_RECORD EXCERPTS_
(* ===== verification/Uuids.v ===== *)
(** Python's [uuid] module: [UUID(text)], [str], [uuid5], and the identifiers of
    packages/retrieval/fel_retrieval/ids.py and of the ingestion workers.

    A UUID is its 128-bit integer.  [UUID(text)] reads a good deal more than the
    canonical text ([int(hex, 16)] takes a sign, blanks, [0x] and underscores), so
    the code that normalizes an identifier relies on the parser's range and on the
    printer.  SHA-1 is computed in full. *)

From S2P Require Import Prelude Decimals Text Canonical.
Local Open Scope Z_scope.

(** * [int(text, 16)] and [UUID(text)] *)

Definition brace (a : ascii) : bool := Ascii.eqb a "{" || Ascii.eqb a "}".

Fixpoint lstrip_braces (s : string) : string := match s with String a s' => if brace a then lstrip_braces s' else s | EmptyString => EmptyString end.
Fixpoint rstrip_braces (s : string) : string :=
  match s with
  | EmptyString => EmptyString
  | String a s' => match rstrip_braces s' with EmptyString => if brace a then EmptyString else String a EmptyString | t => String a t end
  end.

Definition hex_value (a : ascii) : option Z :=
  let n := Z.of_N (N_of_ascii a) in
  if (48 <=? n) && (n <=? 57) then Some (n - 48)
  else if (97 <=? n) && (n <=? 102) then Some (n - 87)
  else if (65 <=? n) && (n <=? 70) then Some (n - 55)
  else None.

(** the blanks [int] ignores at the ends *)
Definition int_space (a : ascii) : bool := let n := N_of_ascii a in ((9 <=? n) && (n <=? 13) || (n =? 32) || (n =? 133) || (n =? 160))%N.

(** [under]: no digit since the last underscore *)
Fixpoint hex_run (under : bool) (n : Z) (s : string) : option Z :=
  match s with
  | EmptyString => if under then None else Some n
  | String a s' =>
      match hex_value a with
      | Some d => hex_run false (16 * n + d) s'
      | None =>
          if under then None
          else if Ascii.eqb a "_" then hex_run true n s'
          else if forallb int_space (chars s) then Some n else None
      end
  end.

Fixpoint skip_int_space (s : string) : string := match s with String a s' => if int_space a then skip_int_space s' else s | EmptyString => EmptyString end.

(** the digits after an optional [0x] *)
Definition hex_body (s : string) : option Z :=
  match s with
  | String "0" (String x r) =>
      if Ascii.eqb x "x" || Ascii.eqb x "X" then hex_run true 0 (match r with String "_" r' => r' | _ => r end) else hex_run true 0 s
  | _ => hex_run true 0 s
  end.

(** [int(s, 16)] *)
Definition int16 (s : string) : option Z :=
  match skip_int_space s with
  | String "-" r => Z.opp <$> hex_body r
  | String "+" r => hex_body r
  | r => hex_body r
  end.

(** [UUID(text).int]; [None] is [ValueError] *)
Definition uuid_of (text : string) : option Z :=
  let hex := remove_sub "uuid:" 0 (remove_sub "urn:" 0 text) in
  let hex := remove_char "-" (rstrip_braces (lstrip_braces hex)) in
  if (String.length hex =? 32)%nat then
    match int16 hex with Some n => if (0 <=? n) && (n <? 2 ^ 128) then Some n else None | None => None end
  else None.

(** [w] lower-case hexadecimal digits *)
Fixpoint hex_padded (w : nat) (n : Z) : string :=
  match w with
  | O => EmptyString
  | S w' => String (hex_char (Z.to_N (n / 16 ^ Z.of_nat w' mod 16))) (hex_padded w' n)
  end.

(** [str(uuid)] *)
Definition uuid_str (n : Z) : string :=
  hex_padded 8 (n / 2 ^ 96) +:+ "-" +:+ hex_padded 4 (n / 2 ^ 80) +:+ "-" +:+ hex_padded 4 (n / 2 ^ 64) +:+ "-" +:+
  hex_padded 4 (n / 2 ^ 48) +:+ "-" +:+ hex_padded 12 n.

(** [str(UUID(text))] *)
Definition canonical_uuid (text : string) : option string := uuid_str <$> uuid_of text.

(** * SHA-1 *)

Module Sha1.
Import Sha256.

Definition rotl (k x : Z) : Z := Z.lor (Z.land (Z.shiftl x k) MASK) (Z.shiftr x (32 - k)).

(** the message schedule; [w] holds the words so far, latest first *)
Fixpoint schedule (n : nat) (w : list Z) : list Z :=
  match n with
  | O => rev w
  | S n => schedule n (rotl 1 (Z.lxor (Z.lxor (nth 2 w 0) (nth 7 w 0)) (Z.lxor (nth 13 w 0) (nth 15 w 0))) :: w)
  end.

Definition round (st : list Z) (tw : nat * Z) : list Z :=
  match st with
  | [a; b; c; d; e] =>
      let '(f, k) :=
        if (fst tw <? 20)%nat then (Z.lor (Z.land b c) (Z.land (not32 b) d), 1518500249)
        else if (fst tw <? 40)%nat then (Z.lxor (Z.lxor b c) d, 1859775393)
        else if (fst tw <? 60)%nat then (Z.lor (Z.lor (Z.land b c) (Z.land b d)) (Z.land c d), 2400959708)
        else (Z.lxor (Z.lxor b c) d, 3395469782) in
      [add32 (add32 (rotl 5 a) f) (add32 (add32 e k) (snd tw)); a; rotl 30 b; c; d]
  | _ => st
  end.

Definition compress (st block : list Z) : list Z :=
  zip_with add32 st (fold_left round (zip (seq 0 80) (schedule 64 (rev block))) st).

Definition H0 : list Z := [1732584193; 4023233417; 2562383102; 271733878; 3285377520].

Definition digest (bytes : list Z) : list Z :=
  let w := words (pad bytes) in fold_left compress (blocks (length w / 16) w) H0.

Example sha1_abc : foldr (λ w r, hex_word w +:+ r) EmptyString (digest (bytes_of "abc")) = "a9993e364706816aba3e25717850c26c9cd0d89d".
Proof. vm_compute. reflexivity. Qed.
End Sha1.

(** * [uuid5] *)

(** [name.encode()] of text below 256 *)
Fixpoint utf8_bytes (s : string) : list Z :=
  match s with
  | EmptyString => []
  | String a s' =>
      let n := Z.of_N (N_of_ascii a) in
      (if n <? 128 then [n] else [192 + n / 64; 128 + n mod 64]) ++ utf8_bytes s'
  end.

Definition uuid_bytes (n : Z) : list Z := map (λ i, n / 256 ^ (15 - Z.of_nat i) mod 256) (seq 0 16).

(** the first sixteen bytes, with the version and the variant bits set *)
Definition uuid5 (namespace : Z) (name : string) : Z :=
  let hash := fold_left (λ a w, a * 2 ^ 32 + w) (take 4 (Sha1.digest (uuid_bytes namespace ++ utf8_bytes name))) 0 in
  let n := Z.land hash (Z.lnot (Z.shiftl 49152 48)) in
  let n := Z.lor n (Z.shiftl 32768 48) in
  let n := Z.land n (Z.lnot (Z.shiftl 61440 64)) in
  Z.lor n (Z.shiftl 5 76).

Definition NAMESPACE_URL : Z := Eval vm_compute in default 0 (uuid_of "6ba7b811-9dad-11d1-80b4-00c04fd430c8").
Definition NAMESPACE_DNS : Z := Eval vm_compute in default 0 (uuid_of "6ba7b810-9dad-11d1-80b4-00c04fd430c8").

Example python_org : uuid_str (uuid5 NAMESPACE_DNS "python.org") = "886313e1-3b8a-5372-9b90-0c9aee199e5d".
Proof. vm_compute. reflexivity. Qed.

(** * The canonical text is read back *)

Lemma remove_sub_absent c sub s : c ∉ chars s → remove_sub (String c sub) 0 s = s.
Proof.
  induction s as [|a s IH]; intros Hs; [done|]. cbn [String.list_ascii_of_string] in Hs. apply not_elem_of_cons in Hs as [Ha Hs].
  cbn [remove_sub String.prefix]. destruct (ascii_dec c a); [done|]. by rewrite IH.
Qed.

Definition is_hex_text (a : ascii) : bool := Ascii.eqb a "-" || bool_decide (is_Some (hex_value a)).

Lemma hex_text_plain a : is_hex_text a = true → brace a = false ∧ int_space a = false ∧ a ≠ "u"%char.
Proof. destruct a as [[] [] [] [] [] [] [] []]; vm_compute; intros [=]; done. Qed.

Lemma lstrip_braces_id s : Forall (λ a, is_hex_text a = true) (chars s) → lstrip_braces s = s.
Proof. destruct s as [|a s]; [done|]. intros [Ha _]%Forall_cons. cbn. by destruct (hex_text_plain a Ha) as (-> & _). Qed.

Lemma rstrip_braces_id s : Forall (λ a, is_hex_text a = true) (chars s) → rstrip_braces s = s.
Proof.
  induction s as [|a s IH]; [done|]. intros [Ha Hs]%Forall_cons. cbn. rewrite IH by done. destruct (hex_text_plain a Ha) as (-> & _). by destruct s.
Qed.

Lemma hex_char_value d : 0 ≤ d < 16 → hex_value (hex_char (Z.to_N d)) = Some d ∧ hex_char (Z.to_N d) ≠ "-"%char ∧
  Ascii.eqb (hex_char (Z.to_N d)) "x" = false ∧ Ascii.eqb (hex_char (Z.to_N d)) "X" = false.
Proof.
  intros Hd. assert (∃ k, (k < 16)%nat ∧ d = Z.of_nat k) as (k & Hk & ->) by (exists (Z.to_nat d); lia). clear Hd.
  do 16 (destruct k as [|k]; [by vm_compute|]). lia.
Qed.

Lemma hex_padded_chars w n : Forall (λ a, is_hex_text a = true) (chars (hex_padded w n)) ∧ Forall (λ a, a ≠ "-"%char) (chars (hex_padded w n)).
Proof.
  induction w as [|w [IH1 IH2]]; [by split|]. cbn [hex_padded String.list_ascii_of_string].
  destruct (hex_char_value (n / 16 ^ Z.of_nat w mod 16)) as (Hv & Hd & _); [apply Z.mod_pos_bound; lia|].
  split; constructor; try done. unfold is_hex_text. rewrite Hv. by rewrite bool_decide_true, orb_true_r.
Qed.

Lemma length_hex_padded w n : String.length (hex_padded w n) = w.
Proof. induction w as [|w IH]; [done|]. cbn. by rewrite IH. Qed.

Lemma hex_padded_app w w' n : 0 ≤ n → (hex_padded w (n / 16 ^ Z.of_nat w') +:+ hex_padded w' n)%string = hex_padded (w + w') n.
Proof.
  intros Hn. induction w as [|w IH]; [done|]. cbn [hex_padded Nat.add]. rewrite string_app_cons, IH. do 4 f_equal.
  rewrite Z.div_div by lia. rewrite <- Z.pow_add_r by lia. do 2 f_equal. lia.
Qed.

Lemma hex_run_padded w n acc (under : bool) : 0 ≤ n → (0 < w)%nat ∨ under = false → hex_run under acc (hex_padded w n) = Some (acc * 16 ^ Z.of_nat w + n mod 16 ^ Z.of_nat w).
Proof.
  intros Hn. revert acc under. induction w as [|w IH]; intros acc under Hu; cbn [hex_padded hex_run].
  { destruct Hu as [?| ->]; [lia|]. f_equal. change (16 ^ Z.of_nat 0) with 1. rewrite Z.mod_1_r. lia. }
  destruct (hex_char_value (n / 16 ^ Z.of_nat w mod 16)) as (-> & _); [apply Z.mod_pos_bound; lia|].
  rewrite IH by (by right). f_equal. replace (Z.of_nat (S w)) with (Z.of_nat w + 1) by lia. rewrite Z.pow_add_r by lia.
  change (16 ^ 1) with 16. rewrite (Z.rem_mul_r n (16 ^ Z.of_nat w) 16) by lia. lia.
Qed.

Lemma int16_padded w n : 0 ≤ n < 16 ^ Z.of_nat (S w) → int16 (hex_padded (S w) n) = Some n.
Proof.
  intros Hn. set (s := hex_padded (S w) n).
  assert (hex_body s = Some n) as Hb.
  { assert (hex_body s = hex_run true 0 s) as ->; [|unfold s; rewrite hex_run_padded by (lia || left; lia); rewrite Z.mod_small by lia; f_equal; lia].
    unfold s. destruct w as [|w]; cbn [hex_padded]; unfold hex_body; [by repeat case_match|].
    destruct (hex_char_value (n / 16 ^ Z.of_nat w mod 16)) as (_ & _ & -> & ->); [apply Z.mod_pos_bound; lia|]. by repeat case_match. }
  unfold int16. assert (skip_int_space s = s) as ->.
  { unfold s. cbn [hex_padded skip_int_space]. pose proof (hex_padded_chars (S w) n) as [[Ha _]%Forall_cons _].
    by destruct (hex_text_plain _ Ha) as (_ & -> & _). }
  revert Hb. unfold s. cbn [hex_padded]. pose proof (hex_char_value (n / 16 ^ Z.of_nat w mod 16) ltac:(apply Z.mod_pos_bound; lia)) as (Hv & Hm & _).
  destruct (hex_char _) as [[] [] [] [] [] [] [] []]; try done; by vm_compute in Hv.
Qed.

Lemma remove_char_app c s t : remove_char c (s +:+ t)%string = (remove_char c s +:+ remove_char c t)%string.
Proof. induction s as [|a s IH]; [done|]. rewrite string_app_cons. cbn [remove_char]. by destruct (Ascii.eqb a c); rewrite IH. Qed.

Lemma remove_dash w n : remove_char "-" (hex_padded w n) = hex_padded w n.
Proof. apply remove_char_id. intros Hin. pose proof (hex_padded_chars w n) as [_ H]. by apply (proj1 (Forall_forall _ _) H _ Hin). Qed.

Lemma uuid_str_digits n : 0 ≤ n → remove_char "-" (uuid_str n) = hex_padded 32 n.
Proof.
  intros Hn. unfold uuid_str. rewrite !remove_char_app, !remove_dash.
  change (remove_char "-" "-") with EmptyString. rewrite !string_app_empty.
  pose proof (hex_padded_app 4 12 n Hn) as H1. change (16 ^ Z.of_nat 12) with (2 ^ 48) in H1. cbn [Nat.add] in H1. rewrite H1.
  pose proof (hex_padded_app 4 16 n Hn) as H2. change (16 ^ Z.of_nat 16) with (2 ^ 64) in H2. cbn [Nat.add] in H2. rewrite H2.
  pose proof (hex_padded_app 4 20 n Hn) as H3. change (16 ^ Z.of_nat 20) with (2 ^ 80) in H3. cbn [Nat.add] in H3. rewrite H3.
  pose proof (hex_padded_app 8 24 n Hn) as H4. change (16 ^ Z.of_nat 24) with (2 ^ 96) in H4. cbn [Nat.add] in H4. by rewrite H4.
Qed.

Lemma uuid_str_chars n : Forall (λ a, is_hex_text a = true) (chars (uuid_str n)).
Proof. unfold uuid_str. rewrite !chars_app, !Forall_app. repeat split; try apply hex_padded_chars; by repeat constructor. Qed.

(** The text of a UUID names it: reading it back gives the UUID, so the canonical
    spelling of an identifier is its own, and two spellings are equivalent exactly
    when they canonicalize to the same text. *)
Theorem uuid_roundtrip (n : Z) : 0 ≤ n < 2 ^ 128 → uuid_of (uuid_str n) = Some n ∧ canonical_uuid (uuid_str n) = Some (uuid_str n).
Proof.
  intros Hn. enough (uuid_of (uuid_str n) = Some n) as H by (unfold canonical_uuid; by rewrite H).
  pose proof (uuid_str_chars n) as Hc. unfold uuid_of.
  assert ("u"%char ∉ chars (uuid_str n)) as Hu.
  { intros Hin. apply (proj1 (Forall_forall _ _) Hc) in Hin. by destruct (hex_text_plain _ Hin) as (_ & _ & []). }
  rewrite (remove_sub_absent "u" "rn:") by done. rewrite (remove_sub_absent "u" "uid:") by done. rewrite lstrip_braces_id, rstrip_braces_id by done.
  rewrite uuid_str_digits, length_hex_padded, Nat.eqb_refl by lia. rewrite int16_padded by (change (16 ^ Z.of_nat 32) with (2 ^ 128); lia).
  destruct (Z.leb_spec 0 n); [|lia]. destruct (Z.ltb_spec n (2 ^ 128)); [done|lia].
Qed.

Lemma uuid_roundtrip_witness : canonical_uuid "{URN:6BA7B811-9DAD-11D1-80B4-00C04FD430C8}" = None ∧
  canonical_uuid "{6BA7B811-9DAD-11D1-80B4-00C04FD430C8}" = Some (uuid_str NAMESPACE_URL) ∧ uuid_of (uuid_str NAMESPACE_URL) = Some NAMESPACE_URL.
Proof. split; [by vm_compute|]. split; [by vm_compute|]. by apply (uuid_roundtrip NAMESPACE_URL). Defined.

Lemma uuid_of_range text n : uuid_of text = Some n → 0 ≤ n < 2 ^ 128.
Proof.
  unfold uuid_of. cbv zeta. generalize (int16 (remove_char "-" (rstrip_braces (lstrip_braces (remove_sub "uuid:" 0 (remove_sub "urn:" 0 text)))))).
  intros o. destruct (_ =? _)%nat; [|done]. destruct o as [m|]; [|done]. destruct (Z.leb_spec 0 m), (Z.ltb_spec m (2 ^ 128)); cbn; intros [= <-]; lia.
Qed.

Lemma canonical_uuid_fixed text t : canonical_uuid text = Some t → canonical_uuid t = Some t.
Proof. unfold canonical_uuid at 1. intros (n & Hn & ->)%fmap_Some. by apply uuid_roundtrip, (uuid_of_range text). Qed.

_WORK INSTRUCTIONS_
Among the entries above, find the line with "revert Hb. unfold" and the line with "EmptyString. rewrite !string_app_empty."; give again exactly these two lines and all lines between them.

_ANSWER BOX_
  revert Hb. unfold s. cbn [hex_padded]. pose proof (hex_char_value (n / 16 ^ Z.of_nat w mod 16) ltac:(apply Z.mod_pos_bound; lia)) as (Hv & Hm & _).
  destruct (hex_char _) as [[] [] [] [] [] [] [] []]; try done; by vm_compute in Hv.
Qed.

Lemma remove_char_app c s t : remove_char c (s +:+ t)%string = (remove_char c s +:+ remove_char c t)%string.
Proof. induction s as [|a s IH]; [done|]. rewrite string_app_cons. cbn [remove_char]. by destruct (Ascii.eqb a c); rewrite IH. Qed.

Lemma remove_dash w n : remove_char "-" (hex_padded w n) = hex_padded w n.
Proof. apply remove_char_id. intros Hin. pose proof (hex_padded_chars w n) as [_ H]. by apply (proj1 (Forall_forall _ _) H _ Hin). Qed.

Lemma uuid_str_digits n : 0 ≤ n → remove_char "-" (uuid_str n) = hex_padded 32 n.
Proof.
  intros Hn. unfold uuid_str. rewrite !remove_char_app, !remove_dash.
  change (remove_char "-" "-") with EmptyString. rewrite !string_app_empty.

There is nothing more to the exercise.